====== INFORMATION GIVEN ======
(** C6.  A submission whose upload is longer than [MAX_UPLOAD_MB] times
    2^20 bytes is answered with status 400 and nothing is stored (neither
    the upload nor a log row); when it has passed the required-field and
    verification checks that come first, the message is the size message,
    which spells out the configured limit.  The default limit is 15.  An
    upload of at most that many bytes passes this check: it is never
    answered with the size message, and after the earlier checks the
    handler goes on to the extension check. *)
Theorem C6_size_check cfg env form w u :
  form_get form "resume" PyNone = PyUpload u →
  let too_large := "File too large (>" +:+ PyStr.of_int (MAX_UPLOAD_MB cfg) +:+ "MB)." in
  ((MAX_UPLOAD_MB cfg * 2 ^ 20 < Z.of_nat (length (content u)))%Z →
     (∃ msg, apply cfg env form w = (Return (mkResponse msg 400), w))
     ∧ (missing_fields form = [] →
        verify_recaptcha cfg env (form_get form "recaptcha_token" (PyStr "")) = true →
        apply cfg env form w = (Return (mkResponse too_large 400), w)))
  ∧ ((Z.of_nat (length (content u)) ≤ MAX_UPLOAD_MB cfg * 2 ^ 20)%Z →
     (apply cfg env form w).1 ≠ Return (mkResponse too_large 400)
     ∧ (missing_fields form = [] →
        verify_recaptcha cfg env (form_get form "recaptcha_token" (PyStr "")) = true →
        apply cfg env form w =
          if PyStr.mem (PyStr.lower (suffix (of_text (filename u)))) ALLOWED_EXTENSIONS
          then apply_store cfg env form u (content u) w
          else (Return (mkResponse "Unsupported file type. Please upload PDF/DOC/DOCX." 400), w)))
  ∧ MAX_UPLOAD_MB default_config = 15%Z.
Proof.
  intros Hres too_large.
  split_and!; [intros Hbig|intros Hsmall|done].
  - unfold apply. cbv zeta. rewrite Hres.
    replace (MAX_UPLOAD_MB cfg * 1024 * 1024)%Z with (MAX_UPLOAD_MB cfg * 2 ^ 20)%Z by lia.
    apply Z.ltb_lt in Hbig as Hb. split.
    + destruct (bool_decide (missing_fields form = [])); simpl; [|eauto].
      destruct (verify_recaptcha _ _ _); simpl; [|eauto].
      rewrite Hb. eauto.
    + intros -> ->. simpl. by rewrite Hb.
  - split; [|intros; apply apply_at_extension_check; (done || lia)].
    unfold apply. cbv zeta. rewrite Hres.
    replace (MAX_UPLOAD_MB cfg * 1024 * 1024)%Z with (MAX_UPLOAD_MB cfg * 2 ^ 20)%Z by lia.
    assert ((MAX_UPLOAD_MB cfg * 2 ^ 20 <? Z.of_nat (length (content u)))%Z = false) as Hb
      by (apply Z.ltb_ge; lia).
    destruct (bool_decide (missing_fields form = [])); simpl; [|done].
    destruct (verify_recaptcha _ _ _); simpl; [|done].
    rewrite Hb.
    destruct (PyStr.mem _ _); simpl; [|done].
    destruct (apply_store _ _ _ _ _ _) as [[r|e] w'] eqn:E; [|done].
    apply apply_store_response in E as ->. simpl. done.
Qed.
======
====== INFORMATION GIVEN ======
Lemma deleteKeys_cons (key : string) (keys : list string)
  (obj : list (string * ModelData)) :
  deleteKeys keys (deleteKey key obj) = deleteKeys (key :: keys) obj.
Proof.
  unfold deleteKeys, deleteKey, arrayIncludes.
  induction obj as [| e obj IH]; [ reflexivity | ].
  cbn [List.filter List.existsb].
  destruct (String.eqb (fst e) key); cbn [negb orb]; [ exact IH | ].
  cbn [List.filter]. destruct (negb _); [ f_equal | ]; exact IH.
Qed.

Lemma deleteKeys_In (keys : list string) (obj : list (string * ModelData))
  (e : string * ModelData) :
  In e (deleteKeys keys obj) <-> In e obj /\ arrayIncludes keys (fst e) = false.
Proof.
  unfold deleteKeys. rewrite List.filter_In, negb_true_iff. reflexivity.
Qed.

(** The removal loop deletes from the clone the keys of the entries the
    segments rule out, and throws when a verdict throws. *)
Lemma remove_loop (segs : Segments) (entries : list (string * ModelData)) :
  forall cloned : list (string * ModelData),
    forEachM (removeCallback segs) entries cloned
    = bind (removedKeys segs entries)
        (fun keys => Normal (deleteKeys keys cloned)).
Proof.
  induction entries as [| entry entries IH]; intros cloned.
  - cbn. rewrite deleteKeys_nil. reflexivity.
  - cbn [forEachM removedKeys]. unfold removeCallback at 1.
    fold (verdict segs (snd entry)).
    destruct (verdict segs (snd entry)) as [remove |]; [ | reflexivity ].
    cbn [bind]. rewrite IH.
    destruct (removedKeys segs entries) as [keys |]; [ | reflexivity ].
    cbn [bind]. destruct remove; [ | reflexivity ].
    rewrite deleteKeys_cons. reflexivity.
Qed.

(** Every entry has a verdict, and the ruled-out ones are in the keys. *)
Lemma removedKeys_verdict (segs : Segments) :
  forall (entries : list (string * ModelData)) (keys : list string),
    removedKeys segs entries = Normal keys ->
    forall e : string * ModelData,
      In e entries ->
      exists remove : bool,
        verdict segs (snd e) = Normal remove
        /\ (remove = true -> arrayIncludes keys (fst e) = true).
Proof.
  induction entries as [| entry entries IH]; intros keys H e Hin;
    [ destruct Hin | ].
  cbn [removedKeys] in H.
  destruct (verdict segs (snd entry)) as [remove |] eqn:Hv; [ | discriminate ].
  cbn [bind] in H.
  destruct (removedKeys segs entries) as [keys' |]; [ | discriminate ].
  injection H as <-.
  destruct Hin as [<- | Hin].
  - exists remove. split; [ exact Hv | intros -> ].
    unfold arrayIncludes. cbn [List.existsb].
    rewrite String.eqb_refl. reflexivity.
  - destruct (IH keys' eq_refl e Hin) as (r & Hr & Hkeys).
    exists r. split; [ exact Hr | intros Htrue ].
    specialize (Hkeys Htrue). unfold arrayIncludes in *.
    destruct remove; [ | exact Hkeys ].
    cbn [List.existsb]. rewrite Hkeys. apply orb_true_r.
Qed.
======
====== INFORMATION GIVEN ======
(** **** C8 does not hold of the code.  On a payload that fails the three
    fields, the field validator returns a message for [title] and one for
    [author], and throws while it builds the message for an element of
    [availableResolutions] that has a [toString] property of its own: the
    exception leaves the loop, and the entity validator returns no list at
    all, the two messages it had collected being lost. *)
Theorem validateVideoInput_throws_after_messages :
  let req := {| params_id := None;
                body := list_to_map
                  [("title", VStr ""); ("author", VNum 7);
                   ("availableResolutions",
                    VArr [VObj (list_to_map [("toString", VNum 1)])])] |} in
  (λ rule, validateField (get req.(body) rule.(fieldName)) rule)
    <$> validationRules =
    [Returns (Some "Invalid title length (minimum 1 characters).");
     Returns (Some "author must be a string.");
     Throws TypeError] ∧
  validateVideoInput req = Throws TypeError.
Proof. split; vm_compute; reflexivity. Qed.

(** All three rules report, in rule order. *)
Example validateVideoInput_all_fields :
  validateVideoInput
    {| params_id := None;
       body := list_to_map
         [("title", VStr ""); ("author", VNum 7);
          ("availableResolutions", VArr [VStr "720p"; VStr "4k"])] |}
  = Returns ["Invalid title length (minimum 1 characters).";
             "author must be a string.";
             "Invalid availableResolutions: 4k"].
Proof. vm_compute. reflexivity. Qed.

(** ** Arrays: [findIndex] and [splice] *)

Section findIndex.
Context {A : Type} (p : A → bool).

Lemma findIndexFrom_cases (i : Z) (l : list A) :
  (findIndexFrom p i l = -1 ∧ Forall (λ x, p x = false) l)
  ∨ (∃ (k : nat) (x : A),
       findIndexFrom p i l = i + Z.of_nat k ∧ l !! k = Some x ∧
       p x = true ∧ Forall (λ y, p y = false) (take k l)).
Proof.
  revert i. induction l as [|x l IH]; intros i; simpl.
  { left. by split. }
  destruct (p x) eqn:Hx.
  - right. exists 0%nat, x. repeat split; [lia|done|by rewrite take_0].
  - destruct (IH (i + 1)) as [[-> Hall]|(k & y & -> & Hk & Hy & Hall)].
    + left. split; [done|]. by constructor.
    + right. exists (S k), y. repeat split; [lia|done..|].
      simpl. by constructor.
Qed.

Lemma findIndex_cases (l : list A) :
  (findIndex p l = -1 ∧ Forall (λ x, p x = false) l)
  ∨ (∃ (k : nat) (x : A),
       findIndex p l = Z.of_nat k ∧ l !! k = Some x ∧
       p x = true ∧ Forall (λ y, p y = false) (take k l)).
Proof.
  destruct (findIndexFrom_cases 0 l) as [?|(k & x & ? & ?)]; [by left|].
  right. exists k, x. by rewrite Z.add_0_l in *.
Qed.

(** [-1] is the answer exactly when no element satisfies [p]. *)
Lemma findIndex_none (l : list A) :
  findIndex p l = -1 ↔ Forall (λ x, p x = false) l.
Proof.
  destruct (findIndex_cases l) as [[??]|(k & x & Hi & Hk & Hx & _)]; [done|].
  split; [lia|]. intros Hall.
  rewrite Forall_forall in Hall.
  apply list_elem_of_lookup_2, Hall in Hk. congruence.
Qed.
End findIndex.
======
[YOUR OBJECTIVE] Above are the entries. Copy exactly the part that opens with the line containing "cbn [List.filter List.existsb]." and closes with the line containing "forall cloned : list", and no more.

[COMPLETED TASK]
  cbn [List.filter List.existsb].
  destruct (String.eqb (fst e) key); cbn [negb orb]; [ exact IH | ].
  cbn [List.filter]. destruct (negb _); [ f_equal | ]; exact IH.
Qed.

Lemma deleteKeys_In (keys : list string) (obj : list (string * ModelData))
  (e : string * ModelData) :
  In e (deleteKeys keys obj) <-> In e obj /\ arrayIncludes keys (fst e) = false.
Proof.
  unfold deleteKeys. rewrite List.filter_In, negb_true_iff. reflexivity.
Qed.

(** The removal loop deletes from the clone the keys of the entries the
    segments rule out, and throws when a verdict throws. *)
Lemma remove_loop (segs : Segments) (entries : list (string * ModelData)) :
  forall cloned : list (string * ModelData),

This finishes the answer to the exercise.